=== EXERCISE DATA ===

Lemma lookup_task_recount n m e k h :
  tasks h !! n = Some (Some e) ->
  lookup_task m (with_tasks (<[n:=Some (mkManaged (object e) k)]> (tasks h)) h)
  = lookup_task m h.
Proof.
  intros En. unfold lookup_task. simpl. destruct (decide (n = m)) as [<-|Hne].
  - rewrite list_lookup_insert_eq by (by eapply lookup_lt_Some). by rewrite En.
  - by rewrite list_lookup_insert_ne.
Qed.

Lemma evolves_abandon_after n t h h2 :
  lookup_task n h = Some t ->
  evolves h h2 ->
  evolves h (with_chans (abandon (m_promise t) (chans h2)) h2).
Proof.
  intros Hn H Hwf. destruct (H Hwf) as (Hwf2 & Hlen & Ht & Hc).
  split; [|split; [|split]].
  - intros m tm Hm. destruct (Hwf2 m tm Hm) as (Hfp & (p & Hpp & Hplt) & Huniq).
    split; [done|]. split; [|done].
    exists p. split; [done|]. simpl. by rewrite length_abandon.
  - simpl. by rewrite length_abandon.
  - exact Ht.
  - intros c Hclt. destruct (decide (m_promise t = Some c)) as [Hpc|Hpc].
    + right. by exists n, t.
    + simpl. rewrite lookup_abandon_ne by done. by apply Hc.
Qed.

Lemma evolves_release fuel : forall n h h', release fuel n h = Ok h' -> evolves h h'.
Proof.
  induction fuel as [|fuel IH]; intros n h h' H; [discriminate|].
  simpl in H. destruct (tasks h !! n) as [[e|]|] eqn:En; try discriminate.
  assert (Hn : lookup_task n h = Some (object e)).
  { unfold lookup_task. by rewrite En. }
  assert (Hlast :
    (perform h1 := Task_dtor (object e) (with_tasks (<[n:=None]> (tasks h)) h) in
     perform h2 := foldM (release fuel) (m_dependencies (object e)) h1 in
     Ok (with_chans (abandon (m_promise (object e)) (chans h2)) h2)) = Ok h' ->
    evolves h h').
  { clear H. intros H. rewrite Task_dtor_Ok in H. cbn [bind] in H. bind_inv H.
    injection H as <-. apply (evolves_abandon_after n); [done|].
    etransitivity; [|eapply (foldM_preserves evolves); eauto].
    apply evolves_local; [|done|by left].
    intros m tm Hm. rewrite lookup_task_with_instanceCount in Hm.
    rewrite lookup_task_destroyed in Hm. case_decide; [done|]. eauto. }
  destruct (use_count e) as [|[|k]]; [by apply Hlast..|].
  injection H as <-. apply evolves_same; [|done].
  intros m. by apply lookup_task_recount.
Qed.

Lemma evolves_addDependencies n deps h h' :
  addDependencies n deps h = Ok h' -> evolves h h'.
Proof.
  unfold addDependencies. intros H. bind_inv H. apply deref_Ok_inv in Ha.
  injection H as <-.
  transitivity (foldr acquire h deps).
  - apply evolves_same; [|clear; by induction deps].
    intros m. apply lookup_task_foldr_acquire.
  - apply (evolves_store n a); [|done..]. by rewrite lookup_task_foldr_acquire.
Qed.

Lemma evolves_addDependencies_pack deps : forall n h h',
  addDependencies_pack n deps h = Ok h' -> evolves h h'.
Proof.
  induction deps as [|d deps IH]; simpl; intros n h h' H; bind_inv H.
  - by injection H as <-.
  - apply deref_Ok_inv in Ha. etransitivity; [|eapply IH; eassumption].
    transitivity (acquire d h); [apply evolves_acquire|].
    apply (evolves_store n a); [|done..]. by rewrite lookup_task_acquire.
Qed.

Lemma evolves_then n f name color h r :
  then_ n f name color h = Ok r -> evolves h r.2.
Proof.
  unfold then_. intros H. bind_inv H.
  pose proof (evolves_make_shared name color true h) as Hmk.
  destruct (make_shared_Task name color true h) as [t h1]. simpl in Hmk.
  repeat bind_inv H. injection H as <-. cbn [snd].
  transitivity h1; [done|].
  transitivity a0.
  { eapply (evolves_method_pure t (moveFunction _)); [|eassumption]. by intros o. }
  transitivity a1; [by eapply evolves_addDependencies_pack|].
  eapply (evolves_method_pure n (with_continuation _)); [|eassumption]. by intros o.
Qed.

Lemma evolves_run_op inv rel :
  (forall n h h', inv n h = Ok h' -> evolves h h') ->
  (forall n h h', rel n h = Ok h' -> evolves h h') ->
  forall op h h', run_op inv rel op h = Ok h' -> evolves h h'.
Proof.
  intros Hinv Hrel op h h' H. destruct op; simpl in H.
  - injection H as <-. apply evolves_make_shared.
  - bind_inv H. injection H as <-. apply evolves_acquire.
  - by eapply Hrel.
  - by eapply Hinv.
  - bind_inv H. injection H as <-. by eapply evolves_then.
  - by eapply evolves_method_setStatus.
  - by eapply evolves_method_reset.
  - eapply (evolves_method_pure n (setFunction f)); [|eassumption]. by intros o.
  - eapply (evolves_method_pure n (setContinuation c)); [|eassumption]. by intros o.
  - by eapply evolves_addDependencies.
  - by eapply evolves_addDependencies_pack.
  - eapply (evolves_method_pure n (setTimeIntervalCollector c)); [|eassumption].
    by intros o.
  - eapply (evolves_method_pure n (setDebugColor c)); [|eassumption]. by intros o.
  - repeat bind_inv H. injection H as <-. apply deref_Ok_inv in Ha.
    by eapply evolves_set_value.
  - repeat bind_inv H. by injection H as <-.
  - repeat bind_inv H. apply deref_Ok_inv in Ha.
    by eapply evolves_trySetFuncResult.
Qed.

Lemma evolves_exec fuel prog h h' : exec fuel prog h = Ok h' -> evolves h h'.
Proof.
  apply (exec_preserves evolves).
  - apply evolves_acquire.
  - apply evolves_log.
  - apply evolves_release.
  - apply evolves_run_op.
Qed.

===

Produce the number of lines in the data containing the string "deps", with nothing added.

7